Definition expr_is_empty (e : Expression Regex) : bool :=
  match items e with [] => true | _ => false end.

Record IfThen := { expr : Expression Regex; then_ : Expression Regex }.
Record IfBlock := { key : list Z; if_then : list IfThen; default_ : Expression Regex }.

Definition block_is_empty (b : IfBlock) : bool :=
  expr_is_empty (default_ b) && match if_then b with [] => true | _ => false end.

(** [IfBlock::eval] *)
Fixpoint eval_block_loop (l : list IfThen) (default : Expression Regex) (captures : list (list Z))
  : variable :=
  match l with
  | [] => fst (eval default captures)
  | i :: l =>
      let '(v, captures) := eval (expr i) captures in
      if to_bool v then fst (eval (then_ i) captures) else eval_block_loop l default captures
  end.
Definition eval_block (b : IfBlock) : variable := eval_block_loop (if_then b) (default_ b) [].

(** [Core::eval_if], [Core::eval_expr]: [try_into] is the conversion of the
    setting's type. *)
Definition eval_if {R} (try_into : variable → option R) (b : IfBlock) : option R :=
  if block_is_empty b then None else try_into (eval_block b).
Definition eval_expr {R} (try_into : variable → option R) (e : Expression Regex) : option R :=
  if expr_is_empty e then None else try_into (fst (eval e [])).
End eval.
End Eval.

● ● ● ●

**THE PROBLEM**:
Every entry must be quoted exactly as it appears above.

**EXPECTED ANSWER**:
Definition expr_is_empty (e : Expression Regex) : bool :=
  match items e with [] => true | _ => false end.

Record IfThen := { expr : Expression Regex; then_ : Expression Regex }.
Record IfBlock := { key : list Z; if_then : list IfThen; default_ : Expression Regex }.

Definition block_is_empty (b : IfBlock) : bool :=
  expr_is_empty (default_ b) && match if_then b with [] => true | _ => false end.

(** [IfBlock::eval] *)
Fixpoint eval_block_loop (l : list IfThen) (default : Expression Regex) (captures : list (list Z))
  : variable :=
  match l with
  | [] => fst (eval default captures)
  | i :: l =>
      let '(v, captures) := eval (expr i) captures in
      if to_bool v then fst (eval (then_ i) captures) else eval_block_loop l default captures
  end.
Definition eval_block (b : IfBlock) : variable := eval_block_loop (if_then b) (default_ b) [].

(** [Core::eval_if], [Core::eval_expr]: [try_into] is the conversion of the
    setting's type. *)
Definition eval_if {R} (try_into : variable → option R) (b : IfBlock) : option R :=
  if block_is_empty b then None else try_into (eval_block b).
Definition eval_expr {R} (try_into : variable → option R) (e : Expression Regex) : option R :=
  if expr_is_empty e then None else try_into (fst (eval e [])).
End eval.
End Eval.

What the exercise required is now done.